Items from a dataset
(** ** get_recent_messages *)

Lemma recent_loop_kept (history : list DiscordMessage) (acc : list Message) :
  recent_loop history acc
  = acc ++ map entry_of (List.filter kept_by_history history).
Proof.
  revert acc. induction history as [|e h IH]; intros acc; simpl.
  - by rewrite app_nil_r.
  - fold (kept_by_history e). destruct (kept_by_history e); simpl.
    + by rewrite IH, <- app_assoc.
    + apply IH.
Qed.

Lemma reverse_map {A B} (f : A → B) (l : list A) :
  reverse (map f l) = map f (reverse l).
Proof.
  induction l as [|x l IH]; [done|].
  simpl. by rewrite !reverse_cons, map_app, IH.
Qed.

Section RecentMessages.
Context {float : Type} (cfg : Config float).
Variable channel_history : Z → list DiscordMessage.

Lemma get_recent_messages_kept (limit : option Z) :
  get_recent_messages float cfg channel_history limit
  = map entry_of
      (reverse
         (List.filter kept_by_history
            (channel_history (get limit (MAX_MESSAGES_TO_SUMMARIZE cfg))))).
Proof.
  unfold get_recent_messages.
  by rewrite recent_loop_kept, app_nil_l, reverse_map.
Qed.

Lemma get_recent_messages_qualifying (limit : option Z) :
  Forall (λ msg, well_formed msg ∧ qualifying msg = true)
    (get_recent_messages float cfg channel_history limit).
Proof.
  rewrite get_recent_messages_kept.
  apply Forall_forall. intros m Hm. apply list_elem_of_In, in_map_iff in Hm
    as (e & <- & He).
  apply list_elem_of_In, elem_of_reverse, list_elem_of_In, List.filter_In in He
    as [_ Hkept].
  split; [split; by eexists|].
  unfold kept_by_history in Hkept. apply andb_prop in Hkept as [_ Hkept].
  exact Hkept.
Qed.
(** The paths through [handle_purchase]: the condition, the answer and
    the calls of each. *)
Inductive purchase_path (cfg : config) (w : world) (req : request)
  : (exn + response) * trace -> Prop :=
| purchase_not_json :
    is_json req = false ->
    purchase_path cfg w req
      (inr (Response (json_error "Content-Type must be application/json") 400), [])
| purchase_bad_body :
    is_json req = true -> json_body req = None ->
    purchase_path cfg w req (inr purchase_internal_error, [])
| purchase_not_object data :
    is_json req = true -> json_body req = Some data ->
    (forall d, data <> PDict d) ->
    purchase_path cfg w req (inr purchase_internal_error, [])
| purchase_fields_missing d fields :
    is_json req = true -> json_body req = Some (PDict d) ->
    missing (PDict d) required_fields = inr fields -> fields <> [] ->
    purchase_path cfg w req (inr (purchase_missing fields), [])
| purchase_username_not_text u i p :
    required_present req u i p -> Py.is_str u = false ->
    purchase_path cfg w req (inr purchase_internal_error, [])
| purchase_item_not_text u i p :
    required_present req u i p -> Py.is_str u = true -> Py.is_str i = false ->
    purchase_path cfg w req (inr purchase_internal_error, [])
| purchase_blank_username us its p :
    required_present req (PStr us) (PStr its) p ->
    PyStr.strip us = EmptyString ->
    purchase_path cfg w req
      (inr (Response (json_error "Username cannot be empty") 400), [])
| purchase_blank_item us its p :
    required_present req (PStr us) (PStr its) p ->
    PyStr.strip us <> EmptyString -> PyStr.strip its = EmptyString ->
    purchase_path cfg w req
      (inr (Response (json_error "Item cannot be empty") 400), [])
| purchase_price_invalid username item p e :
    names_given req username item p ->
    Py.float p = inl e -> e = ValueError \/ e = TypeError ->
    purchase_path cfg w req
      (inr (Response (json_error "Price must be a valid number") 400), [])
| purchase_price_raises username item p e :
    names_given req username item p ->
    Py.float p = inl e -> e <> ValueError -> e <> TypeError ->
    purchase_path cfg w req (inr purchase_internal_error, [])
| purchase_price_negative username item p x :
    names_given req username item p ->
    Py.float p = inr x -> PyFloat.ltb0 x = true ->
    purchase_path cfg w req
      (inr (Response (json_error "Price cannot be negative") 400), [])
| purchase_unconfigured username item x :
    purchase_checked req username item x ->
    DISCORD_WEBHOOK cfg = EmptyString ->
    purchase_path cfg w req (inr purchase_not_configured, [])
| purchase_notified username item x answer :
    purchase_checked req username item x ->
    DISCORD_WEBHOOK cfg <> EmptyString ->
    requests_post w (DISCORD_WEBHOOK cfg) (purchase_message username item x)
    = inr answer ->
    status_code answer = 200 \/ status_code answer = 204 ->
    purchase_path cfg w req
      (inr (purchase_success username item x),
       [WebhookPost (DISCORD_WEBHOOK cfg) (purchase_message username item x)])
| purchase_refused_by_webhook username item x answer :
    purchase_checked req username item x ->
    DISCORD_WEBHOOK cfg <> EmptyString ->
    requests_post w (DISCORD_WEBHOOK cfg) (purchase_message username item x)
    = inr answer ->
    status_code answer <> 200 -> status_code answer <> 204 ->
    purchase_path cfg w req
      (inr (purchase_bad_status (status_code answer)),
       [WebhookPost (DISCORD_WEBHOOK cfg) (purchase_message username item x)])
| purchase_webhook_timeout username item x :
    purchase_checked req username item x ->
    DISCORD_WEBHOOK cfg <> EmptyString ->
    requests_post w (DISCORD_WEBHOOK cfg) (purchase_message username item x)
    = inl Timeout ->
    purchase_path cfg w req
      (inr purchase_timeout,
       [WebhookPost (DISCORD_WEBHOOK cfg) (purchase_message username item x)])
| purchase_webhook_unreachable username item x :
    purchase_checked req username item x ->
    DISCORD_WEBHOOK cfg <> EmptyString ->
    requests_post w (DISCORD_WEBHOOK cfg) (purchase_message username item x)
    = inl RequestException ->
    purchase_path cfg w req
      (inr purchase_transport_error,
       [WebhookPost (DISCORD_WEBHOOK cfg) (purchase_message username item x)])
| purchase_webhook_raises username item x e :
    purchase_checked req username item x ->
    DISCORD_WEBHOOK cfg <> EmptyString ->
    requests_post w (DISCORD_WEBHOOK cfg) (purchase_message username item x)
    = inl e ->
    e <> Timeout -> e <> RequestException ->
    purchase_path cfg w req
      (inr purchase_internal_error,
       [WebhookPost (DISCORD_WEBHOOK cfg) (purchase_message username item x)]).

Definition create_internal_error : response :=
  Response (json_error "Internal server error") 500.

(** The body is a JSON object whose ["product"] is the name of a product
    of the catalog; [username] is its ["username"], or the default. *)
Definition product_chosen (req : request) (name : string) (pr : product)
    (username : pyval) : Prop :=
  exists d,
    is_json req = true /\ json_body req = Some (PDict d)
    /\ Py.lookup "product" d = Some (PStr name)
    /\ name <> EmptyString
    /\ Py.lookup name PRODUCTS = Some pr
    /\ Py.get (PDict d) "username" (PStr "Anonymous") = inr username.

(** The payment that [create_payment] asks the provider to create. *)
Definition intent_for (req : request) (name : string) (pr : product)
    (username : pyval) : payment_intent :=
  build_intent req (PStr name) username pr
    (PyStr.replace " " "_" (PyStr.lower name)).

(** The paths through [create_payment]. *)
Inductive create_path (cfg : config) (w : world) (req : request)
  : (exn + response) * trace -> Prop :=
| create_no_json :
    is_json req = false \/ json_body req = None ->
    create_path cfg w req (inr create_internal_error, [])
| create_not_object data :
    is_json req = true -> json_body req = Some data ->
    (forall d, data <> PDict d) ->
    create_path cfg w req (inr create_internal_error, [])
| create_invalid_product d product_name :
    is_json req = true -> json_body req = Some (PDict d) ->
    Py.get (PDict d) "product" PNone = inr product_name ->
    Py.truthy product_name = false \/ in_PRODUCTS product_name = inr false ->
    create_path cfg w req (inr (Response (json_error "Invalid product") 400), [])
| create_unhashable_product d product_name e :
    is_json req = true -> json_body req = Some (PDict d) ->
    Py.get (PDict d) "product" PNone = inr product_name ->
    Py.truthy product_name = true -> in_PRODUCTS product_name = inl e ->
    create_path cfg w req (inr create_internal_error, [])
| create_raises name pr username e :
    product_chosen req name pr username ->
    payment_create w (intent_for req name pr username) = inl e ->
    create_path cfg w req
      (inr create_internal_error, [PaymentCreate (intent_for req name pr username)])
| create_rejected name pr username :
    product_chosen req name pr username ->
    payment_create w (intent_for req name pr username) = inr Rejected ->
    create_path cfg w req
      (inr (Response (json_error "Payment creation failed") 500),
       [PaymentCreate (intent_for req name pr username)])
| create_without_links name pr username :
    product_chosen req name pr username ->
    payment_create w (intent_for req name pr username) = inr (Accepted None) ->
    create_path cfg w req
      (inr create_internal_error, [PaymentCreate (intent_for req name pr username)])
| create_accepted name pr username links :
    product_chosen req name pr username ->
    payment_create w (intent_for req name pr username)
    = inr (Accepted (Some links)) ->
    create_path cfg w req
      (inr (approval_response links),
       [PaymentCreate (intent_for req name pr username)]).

Activity: List the lines of the entries that include "Lemma".

Finished task:
Lemma recent_loop_kept (history : list DiscordMessage) (acc : list Message) :
Lemma reverse_map {A B} (f : A → B) (l : list A) :
Lemma get_recent_messages_kept (limit : option Z) :
Lemma get_recent_messages_qualifying (limit : option Z) :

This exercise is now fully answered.